A Differences in TME infiltration cells between high-risk and low-risk groups. Enrichment scores represent the relative abundance of immune cell infiltration; higher scores indicate greater infiltration levels. B The correlation between riskScore and TME immune cell types. The size of each dot corresponds to the absolute risk score (|R|), with larger dots indicating stronger correlations. C The correlation between riskScore and genes targeted by immunotherapy or targeted therapy. The width of the chords represents the strength of the correlation, with wider connections indicating higher |R| values.

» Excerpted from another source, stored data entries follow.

Lemma commit_lists_deletes old :
  entries_in (λ c, c =? 1) read_equality_delete_manifest m ms = Ok old →
  deletes_in m' meta' None =
    Ok (old ++ (delete_back (commit_seq meta) <$> committed_deletes root sn)).
Proof.
  intros Hold. unfold deletes_in. rewrite new_listing. cbn [mbind result_bind]. unfold new_manifests.
  apply entries_in_app; [by rewrite kept_entries|].
  rewrite <- (app_nil_l (delete_back _ <$> _)). apply entries_in_app; [done|].
  destruct (committed_deletes root sn) eqn:E; [done|]. rewrite <- E.
  unfold entries_in. cbn [try_map fst snd]. change (1 =? 1) with true. cbv iota.
  rewrite new_deletes_read by by rewrite E. cbn. by rewrite app_nil_r.
Qed.

(** Older snapshots list what they listed. *)
Lemma commit_keeps_snapshot sid :
  sid ∈ snap_ids meta →
  files_in m' meta' (Some sid) = files_in m meta (Some sid) ∧
  deletes_in m' meta' (Some sid) = deletes_in m meta (Some sid).
Proof.
  intros (s & -> & Hs)%list_elem_of_fmap. destruct (apply_commit_spec _ _ _ Ha) as (Hsn & _).
  pose proof (ok_snapshots _ _ _ Hok) as Hall. rewrite Forall_forall in Hall.
  destruct (Hall s Hs) as (Hp & l & El & Hl).
  destruct (listing_of_snapshot m root meta s l Hok Hs El) as [E1 _].
  destruct (listing_of_snapshot m' root meta' s l) as [E2 _].
  - apply commit_table_ok.
  - rewrite Hsn. set_solver.
  - rewrite <- El. unfold read_obj. rewrite Hp.
    rewrite (commit_agrees (sn_snapshot_id s)); [done|by apply list_elem_of_fmap_2|set_solver].
  - unfold files_in, deletes_in. rewrite E1, E2. cbn [mbind result_bind]. by rewrite !kept_entries.
Qed.

End OneCommit.

(** Listing a well-formed table never fails. *)
Lemma entries_exist {A} (wanted : Z → bool) (read : bytes → AilakeResult (list A)) m l :
  Forall (λ pc, wanted pc.2 = true → ∃ es, read_obj read m pc.1 = Ok es) l →
  ∃ es, entries_in wanted read m l = Ok es.
Proof.
  unfold entries_in. induction 1 as [|pc l Hpc _ [es IH]]; [by exists []|]. cbn [try_map].
  destruct (wanted pc.2).
  - destruct (Hpc eq_refl) as [es' ->]. destruct (try_map _ l); [eauto|done].
  - destruct (try_map _ l); [eauto|done].
Qed.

D-G Alteration of (D) TIDE score, (E) immune dysfunction, (F) immune exclusion and (G) MDSC in high-risk and low-risk groups. H-K IPS scores of PD1 and CTLA4 in high-risk and low-risk groups. Low IPS scores in high-risk tumors suggest poor response to immune checkpoint inhibitors, while higher IPS scores in low-risk tumors suggest a better response. (H) Negative response to PD1 treatment and CTLA4 treatment [CTLA(-)PD1(-)]. (I) Positive response to PD1 treatment and negative response to CTLA4 treatment [CTLA(-)PD1(+)]. (J) Negative response to PD1 treatment and positive response to CTLA4 treatment [CTLA(+)PD1(-)]. (K) Positive response to PD1 treatment and CTLA4 treatment [CTLA(+)PD1(+)]. L The cohort distribution of immunotherapy response between high-risk and low-risk groups within the TCGA dataset. M Sensitivity analyses of sorafenib, lapatinib, erlotinib, and gefitinib in high-risk and low-risk groups. N Cell viability of HepG2 cells transfected with control (NC) or HBx plasmid after treatment with sorafenib, lapatinib, gefitinib, and erlotinib. (*P < 0.05; **P < 0.01; ***P < 0.001; ****P < 0.0001).
Inference of cell-cell communication in TME
A deeper understanding of the complexities of TME infiltration is essential. ScRNA-seq from HBV-related HCC (GSE202642) was obtained from the GEO database. The cells were classified into 13 distinct cell types based on defined marker genes (Fig 7A). CellChat was employed to infer complex signaling in cell-cell communication, illustrating the strength of incoming and outgoing interactions between different cell types (Fig 7B, S1B). Notably, M2 macrophages emerged as the predominant population expressing receptors and ligands involved in these interactions, highlighting their central role in TME communication. Additionally, the MIF signaling pathway exhibited the highest intensity of action within malignant cells (Fig 7C, S1D). Immunosuppressive-related cells, including M2 macrophages and Treg cells, were identified as receptors for the MIF signaling (Fig 7D). The MIF-(CD74 + CXCR4) ligand-receptor pair significantly contributed to the MIF signaling pathway (Fig 7E). These findings suggest that malignant cells in HBV-related HCC may regulate the activities of M2 macrophages and Treg cells via the MIF signaling pathway, resulting in the emergence of an immunosuppressive TME.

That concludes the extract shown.